There are also differences when the items being balanced need a multiple of replicas [see footnote 1], such as when storing data and three copies are needed for durability or availability. With the more common hash ring, I would walk the sorted list from the point where I looked up the initial virtual node and start looking for additional distinct nodes. With the partition ring the replica assignments are done upfront, so I would create a partition ring for each replica and specifically assign distinct nodes for each partition across these replica rings. The benefit of the upfront work grows as the distinct node selection grows more complex, such as multiple tiers of node separations (network switch separation, power separations, data center or region separations, etc.)
Keeping multiple rings in memory may seem like the partition ring would use more memory than the hash ring, and I have no doubt it could in many cases. But I think in most cases the partition ring would actually use less memory. Consider that simple example of a two node, three replica use case. Let's assume I decide ten virtual nodes per actual node are fine; probably too small, but let's be generous. So the hash ring needs a sorted list of 20 virtual nodes and map of size 20 to map virtual nodes back to actual nodes. The partition ring needs three two-element lists and the list of nodes. Obviously this is an oversimplified example, and I'd need to do a lot more real world examples of both algorithms for comparision. For me, I'm comfortable with the memory usage of the partition ring for the speed and control I gain using it.

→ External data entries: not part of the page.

Lemma object_cmp_ord : ord_on (fun _ => True) (object_cmp reg).
Proof.
  apply (ord_on_by_class obj_type); [apply object_cmp_diff|]. intros w _.
  eapply ord_on_impl; [|apply (object_cmp_ord_type (obj_type w))]. by intros a [_ ?].
Qed.

(** Whether the order of an object's type can tell its instances apart: the type
    is keyed by identity, or it registered a comparison. *)
Definition orderable a : Prop :=
  cb_equals (keying reg a) = None \/ is_Some (cb_compare (keying reg a)).

Lemma object_agree :
  agree_on (fun o => orderable o /\ is_u64 (obj_ptr o)) (object_eqb reg) (object_cmp reg).
Proof.
  intros a b [Ha Hpa] [Hb Hpb]. destruct (decide (obj_type a = obj_type b)) as [E|E].
  2: { rewrite object_eqb_diff, object_cmp_diff by done. split; [done|]. by intros ?%Z.compare_eq. }
  rewrite object_eqb_same, object_cmp_same by done. unfold orderable in Ha.
  destruct (keying_cases a) as [Ek|(t & Ht & Ek & Hs)]; rewrite Ek in *; simpl in *.
  - rewrite Z.eqb_eq. unfold structural_key. rewrite <- (keying_type a b E), Ek. simpl.
    rewrite !as_u64_small, Z.compare_eq_iff by done. done.
  - destruct (ot_equals t) as [f|] eqn:Ee.
    + destruct Ha as [?|[g Eg]]; [done|]. rewrite Eg, Z.compare_eq_iff.
      by eapply cl_equals_compare.
    + destruct Hs as [[? ?]|[g Eg]]; [done|]. rewrite Eg, Z.eqb_eq, Z.compare_eq_iff. done.
Qed.

(** Equal objects hash alike. *)
Lemma object_key_eq a b :
  object_eqb reg a b = true ->
  obj_type a = obj_type b /\ structural_key reg a = structural_key reg b.
Proof.
  intros E. pose proof (object_eqb_type _ _ E) as Et. split; [done|].
  rewrite object_eqb_same in E by done. unfold structural_key. rewrite <- (keying_type a b Et).
  destruct (keying_cases a) as [Ek|(t & Ht & Ek & Hs)]; rewrite Ek in *; simpl in *.
  - apply Z.eqb_eq in E. by rewrite E.
  - destruct (ot_hash t) as [h|] eqn:Eh.
    + destruct (ot_equals t) as [f|] eqn:Ee; [by eapply cl_hash_equals|].
      destruct (ot_compare t) as [f|] eqn:Ec; [|by destruct Hs as [[? ?]|[? ?]]].
      apply Z.eqb_eq in E. by eapply cl_hash_compare.
    + by destruct (ot_equals t), (ot_compare t); destruct Hs as [[? ?]|[? ?]].
Qed.

End ObjectLaws.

One of the controls gained with the multiple partition ring concept is the precise reassignment of items when the ring is modified. With the partition ring, I can ensure only one (or two, etc.) of the replicas of each partition is reassigned during a given time span. This gives the cluster time to move data around and still have the other copies in place. With the hash ring, there is no way that I know of to guarantee this.
Another consideration is that most rings have a concept of node weights, or capacities. For a hash ring, nodes with greater weights have more virtual nodes. For a partition ring, more partitions are specifically assigned to nodes with greater weights. Both rings are impacted by the difference in the minimum and maximum weights. With the hash ring, if the lightest node has 1 virtual node and the heaviest node has 100 times more capacity, the heavy node will need at least 100 times more virtual nodes. With the partition ring and the same nodes, it will need at least 101 partitions. The hash ring will likely need many more virtual nodes than the 101 to approach more perfect balances, and the partition ring will likely use a power of 2 for the partition count (easier to double and halve during size changes), lowering its perfect balances.
In summary, I'd say the tradeoff is that much more must be done creating and updating a partition ring than creating and updating a hash ring; but assignments are under much more control and they are usually done far less often than routing items, which is far more efficient with a partition ring. Both can achieve better balancing by using more memory, but I'd need to do more testing to truly determine which would use less for the same impact.
[footnote 1] Many papers and talks about hash rings use the term "replica" when referring to what I call a "virtual node" here. I use the term "replica" when referring to a copy of the actual data stored (or work assignments, etc.).